Copper ** scale up to 100 billion

Copper financing scales up to 100 billion Near the end of the year, the shortage of corporate liquidity is causing an abnormal increase in the import of copper for financing needs. Despite the increase in import losses, imported copper continues to enter the Bonded Area warehouse. At present, the copper stocks in the bonded zone have reached 1 million tons, which is almost double the inventory in March of this year.

The industry is also expected to accumulate hundreds of billions of yuan in copper over many years. Once the banking supervision is strengthened, the probability of copper exposure will increase greatly.

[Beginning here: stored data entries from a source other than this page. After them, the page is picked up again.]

(** * Tree detection backend: a shallow embedding of [python_backend]

    The development follows the two source files:

    - [tree_detector_core.py]: [detect_trees_in_image] and [populate_cluster];
    - [main.py]: the [/detect-trees] endpoint [detect_trees] and the
      [/generate-model] endpoint [generate_model], whose collaborators
      ([model_generator_core], the file system, the clock) are the fields of
      a [Backend].

    Python [float]s are IEEE binary64 numbers, here Rocq's primitive floats, so
    every arithmetic step rounds exactly as the interpreter does and concrete
    runs are obtained by evaluation; the one step that is not correctly
    rounded, the C library's [pow] behind [x ** 2], is a parameter ([LibM]).
    Python [int]s are [Z]; where numpy and the OpenCV binding store them in 64
    and 32 bits the narrowing is written out.  Exceptions are an explicit
    [result]; the process-wide numpy generator is a state threaded through
    the calls that draw from it.  Request bodies are [json] values and Python
    [str]s are strings. *)

From Stdlib Require Import ZArith List Bool Floats Lia.
From Stdlib Require Uint63.
From Stdlib Require String DecimalString.
Import ListNotations.
Import String.StringSyntax.
Delimit Scope string_scope with string.

Set Warnings "-inexact-float".
Set Warnings "-register-all".
Local Open Scope Z_scope.

(* ================================================================== *)
(** ** Exceptions and results *)

Inductive exception : Type :=
| ZeroDivisionError
| OverflowError
| ValueError
| cv2_error.

Inductive result (A : Type) : Type :=
| Ok (a : A)
| Raise (e : exception).

Arguments Ok {A} a.
Arguments Raise {A} e.

Definition result_bind {A B} (r : result A) (k : A -> result B) : result B :=
  match r with
  | Ok a => k a
  | Raise e => Raise e
  end.

(** A computation that reads and advances the generator state [S] and may
    raise.  The state reached when the exception was raised is kept: the
    generator is global and is not rolled back. *)
Definition M (S A : Type) : Type := S -> result A * S.

Definition ret {S A} (a : A) : M S A := fun s => (Ok a, s).

Definition bind {S A B} (c : M S A) (k : A -> M S B) : M S B :=
  fun s =>
    match c s with
    | (Ok a, s') => k a s'
    | (Raise e, s') => (Raise e, s')
    end.

Definition lift {S A} (r : result A) : M S A := fun s => (r, s).

Declare Scope py_scope.
Delimit Scope py_scope with py.
Notation "x <- c ;; k" := (bind c (fun x => k))
  (at level 61, c at next level, right associativity) : py_scope.
Notation "x <~ r ;; k" := (result_bind r (fun x => k))
  (at level 61, r at next level, right associativity) : py_scope.

(* ================================================================== *)
(** ** Python numbers *)

(** The C library behind [float.__pow__].  Its [pow] is accurate to less than
    one unit in the last place but not correctly rounded, so [x ** 2] can be
    either neighbour of the exact square; what is proved holds for any [pow]. *)
Class LibM : Type := {
  (** [pow(x, 2.0)]: the only exponent the backend uses *)
  pow_2 : float -> float
}.

Module Py.

(** [float(n)] for an [int]: the nearest binary64 number, ties to even.
    Every integer converted in this program is a pixel coordinate or a sum
    of a few products of them, far below the 2^1024 at which Python raises
    instead of rounding. *)
Definition float_of_int (n : Z) : float :=
  SF2Prim (binary_normalize prec emax n 0 false).

Definition is_nan (x : float) : bool := negb (PrimFloat.eqb x x).

Definition is_finite (x : float) : bool :=
  PrimFloat.ltb (PrimFloat.abs x) PrimFloat.infinity.

(** [a / b] on floats: a zero divisor raises, whatever the dividend. *)
Definition truediv (a b : float) : result float :=
  if PrimFloat.eqb b 0%float then Raise ZeroDivisionError
  else Ok (PrimFloat.div a b).

(** [x ** 2], as [float_pow] computes it for the exponent [2.0]: a NaN is
    returned as it is, an infinity gives [inf], a zero gives [0.0]; a negative
    base is replaced by its absolute value (the exponent is even); [1.0] gives
    [1.0]; every other base goes to the C library's [pow], and an infinite
    result is an [OverflowError]. *)
Definition pow2 {libm : LibM} (x : float) : result float :=
  if is_nan x then Ok x
  else if negb (is_finite x) then Ok (PrimFloat.abs x)
  else if PrimFloat.eqb x 0%float then Ok 0%float
  else
    let iv := PrimFloat.abs x in
    if PrimFloat.eqb iv 1%float then Ok 1%float
    else
      let ix := pow_2 iv in
      if PrimFloat.eqb (PrimFloat.abs ix) PrimFloat.infinity
      then Raise OverflowError
      else Ok ix.

(** Magnitude of a finite non-zero float [m * 2^e], truncated. *)
Definition trunc_mag (m : positive) (e : Z) : Z :=
  match e with
  | Zneg p => Zpos m / 2 ^ Zpos p
  | _ => Zpos m * 2 ^ e
  end.

(** [int(x)]: truncation toward zero; infinities and NaN raise. *)
Definition int (x : float) : result Z :=
  match Prim2SF x with
  | S754_zero _ => Ok 0
  | S754_finite s m e => Ok (if s then - trunc_mag m e else trunc_mag m e)
  | S754_infinity _ => Raise OverflowError
  | S754_nan => Raise ValueError
  end.

(** Quotient of non-negative [n] by positive [d], rounded to nearest, ties
    to even. *)
Definition div_half_even (n d : Z) : Z :=
  let q := n / d in
  match (2 * (n mod d) ?= d) with
  | Lt => q
  | Gt => q + 1
  | Eq => if Z.even q then q else q + 1
  end.

(** The integer nearest to [100 * m * 2^e], ties to even. *)
Definition hundredths (m : positive) (e : Z) : Z :=
  match e with
  | Zneg p => div_half_even (100 * Zpos m) (2 ^ Zpos p)
  | _ => 100 * Zpos m * 2 ^ e
  end.

(** [round(x, 2)]: the exact value of [x] rounded half-even to two decimals,
    then the binary64 number nearest to that decimal; the sign of [x] is
    kept on a zero result; infinities and NaN are returned unchanged. *)
Definition round2 (x : float) : float :=
  match Prim2SF x with
  | S754_finite s m e =>
      match hundredths m e with
      | Z0 => SF2Prim (S754_zero s)
      | n =>
          let '(mz, ez, lz) := SFdiv_core_binary prec emax n 0 100 0 in
          SF2Prim (binary_round_aux prec emax s mz ez lz)
      end
  | _ => x
  end.

End Py.

Module math.

(** [math.pi] *)
Definition pi : float := 0x1.921fb54442d18p+1%float.

(** [math.sqrt]: a negative argument is a domain error. *)
Definition sqrt (x : float) : result float :=
  if PrimFloat.ltb x 0%float then Raise ValueError else Ok (PrimFloat.sqrt x).

End math.

(* ================================================================== *)
(** ** Images and OpenCV primitives *)

(** A pixel is its three 8-bit channels in storage order (B, G, R before the
    conversion; H, S, V after it). *)
Definition Pixel : Type := Z * Z * Z.
Definition Image : Type := list (list Pixel).

(** An 8-bit single-channel image holding 0 or 255. *)
Definition Mask : Type := list (list Z).
Lemma run_live_handlers_only (es : list event) :
  forall s t s',
    same_broadcast (snd s) (snd t) ->
    isLive (snd s) = true ->
    run es s = Some s' ->
    exists t', run (handlers_only es) t = Some t'
               /\ same_broadcast (snd s') (snd t').
Proof.
  induction es as [|e es IH]; intros s t s' R L H; simpl in H.
  - injection H as <-. exists t. split; [reflexivity | exact R].
  - destruct (step e s) as [s1|] eqn:E; [|discriminate].
    pose proof (step_stays_live e s s1 E L) as L1.
    destruct (is_settle e) eqn:S.
    + unfold handlers_only. simpl. rewrite S. simpl.
      apply (IH s1 t s'); [|exact L1 | exact H].
      destruct e; try discriminate S.
      destruct s as [p st], s1 as [p1 st1]. simpl in *.
      apply (same_broadcast_trans st1 st (snd t));
        [apply (resume_live_same _ _ _ _ _ L E) | exact R].
    + unfold handlers_only. simpl. rewrite S. simpl.
      destruct s as [p st], t as [q st2]. simpl in R.
      destruct (handler_step_same e p q st st2 s1 S R E) as (st2' & E2 & R').
      rewrite E2.
      apply (IH s1 (q, st2') s'); [exact R' | exact L1 | exact H].
Qed.

(** X4: once [isLive] is true the AutoDJ loop is out of the programme:
    striking the steps of the loop from any run leaves a run of the handlers
    alone that ends with the same listeners (every sink with the same chunks
    received), the same [isLive], the same live title and the same catalog.
    The loop writes to no sink while [isLive] is true. *)
Theorem live_run_ignores_loop (es : list event) (s s' : Sys) :
  isLive (snd s) = true ->
  run es s = Some s' ->
  exists t', run (handlers_only es) s = Some t'
             /\ same_broadcast (snd s') (snd t').
Proof.
  intros L H.
  apply (run_live_handlers_only es s s s'); [|exact L | exact H].
  unfold same_broadcast. repeat split.
Qed.

Lemma live_run_ignores_loop_witness :
  exists t',
    run (handlers_only push_between_steps) live_mid_track = Some t'
    /\ listeners (snd t') = [mkSink 0 Delivers [x01; x01]].
Proof.
  destruct (live_run_ignores_loop push_between_steps live_mid_track
              (Sleeping,
               mkState [mkSink 0 Delivers [x01; x01]] true [trackA; trackB] 0
                       (Js.Str "Sunday") [LogPlaying (Js.Str "A")])
              eq_refl eq_refl) as (t' & R & (E & _)).
  exists t'. split; [exact R | symmetry; exact E].
Defined.

Lemma extended_nil (r : Sink) : extended [] r = r.
Proof.
  unfold extended. destruct r as [i m rc]. simpl.
  destruct m; [rewrite List.app_nil_r|..]; reflexivity.
Qed.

Although yesterday the Fed launched the fourth round of quantitative easing (QE4), based on the original purchase of 40 billion US dollars per month **** support securities (MBS), based on the purchase of 45 billion US dollars in US Treasury bonds. This unprecedented open-ended project did not become a new catalyst for commodities. On the contrary, due to the favorable policies of the Fed, there was a slight retreat of non-ferrous metals.

At present, the dramatic increase in copper stocks on the London Metal Exchange (LME) has caused LME Copper to suffer a strong setback, domestic and international ratios have fallen further, and import losses have increased. Domestic copper prices have not kept up with the increase in external disk prices, and the pressure on copper prices has continued to increase. Despite the expansion of copper imports, the scale of domestic imports continues to increase.

According to the latest statistics from the General Administration of Customs of China, no 235,300 tons of copper and copper were imported in November, an increase of 13.5% from 329,900 tons last month; in November, imports of scrap copper were 470,000 tons, up from 390,000 of the previous month. Ton. At the same time, the current copper inventory in the bonded area has reached 1 million tons, which is almost double that of the inventory in March this year, and there is no downward trend.

"Now that copper is imported into the bonded area for storage, it is not just a copper company. Many stocks are used as short-term mortgages**. There are some industries that do this, and some do not engage in copper-related production at all. "The internal management of a large domestic copper smelting company stated that it can be said that the copper stocks in the bonded area have used less than 100% and 99% of the total."

Statistics show that in November China produced 531,000 tons of refined copper, a year-on-year increase of 11.6%, a record high. As of December 7th, LME copper stocks increased to a record high of 255,200 tons since August, while copper stocks in the previous period remained at around 200,000 tons.

Obviously, although imports of copper are already a loss, they are still profitable for the trade. Due to the credit crunch last year, the copper ** has been prosperous. Zhou Xiaobo, an analyst at Shenyin Wanguo, predicts that the scale of copper accumulated over many years will be as high as 100 billion yuan, and it will shift from a simple "letter of credit + collateral" model to a high-risk "letter of credit + duplicate mortgage" model. Repeated mortgages provide high-leverage, low-cost funds for the private sector and accumulate credit risks that cannot be hedged.

“Recently, non-performing assets of banks have risen and supervision has increased significantly. This will increase the risk exposure of copper risk. Once strict supervision occurs, it will have a greater impact on copper prices. The situation of liquidity and fundamentals has not been reversed. Under the short-term, the risk of copper prices is greater than the opportunity." Zhou Xiaobo said.

At present, due to weak orders in the terminal industry, copper demand has been limited. Statistics show that in November, the non-ferrous metal rolling industry's Purchasing Managers Index (PMI) was seasonally adjusted to 49.49%, a decline of 1.37 percentage points from the previous quarter. As the entire manufacturing PMI rises, the demand for the non-ferrous metal industry remains sluggish. At the same time, the power industry as a pillar of copper consumption, winter weather is not conducive to the construction of the power industry, air-conditioning output in the winter has risen slightly, refrigerator output is in the off-season, the demand for copper tubes for home appliances has not improved significantly, but in November the copper company The operating rate fell from the previous month and fell to 60.96%.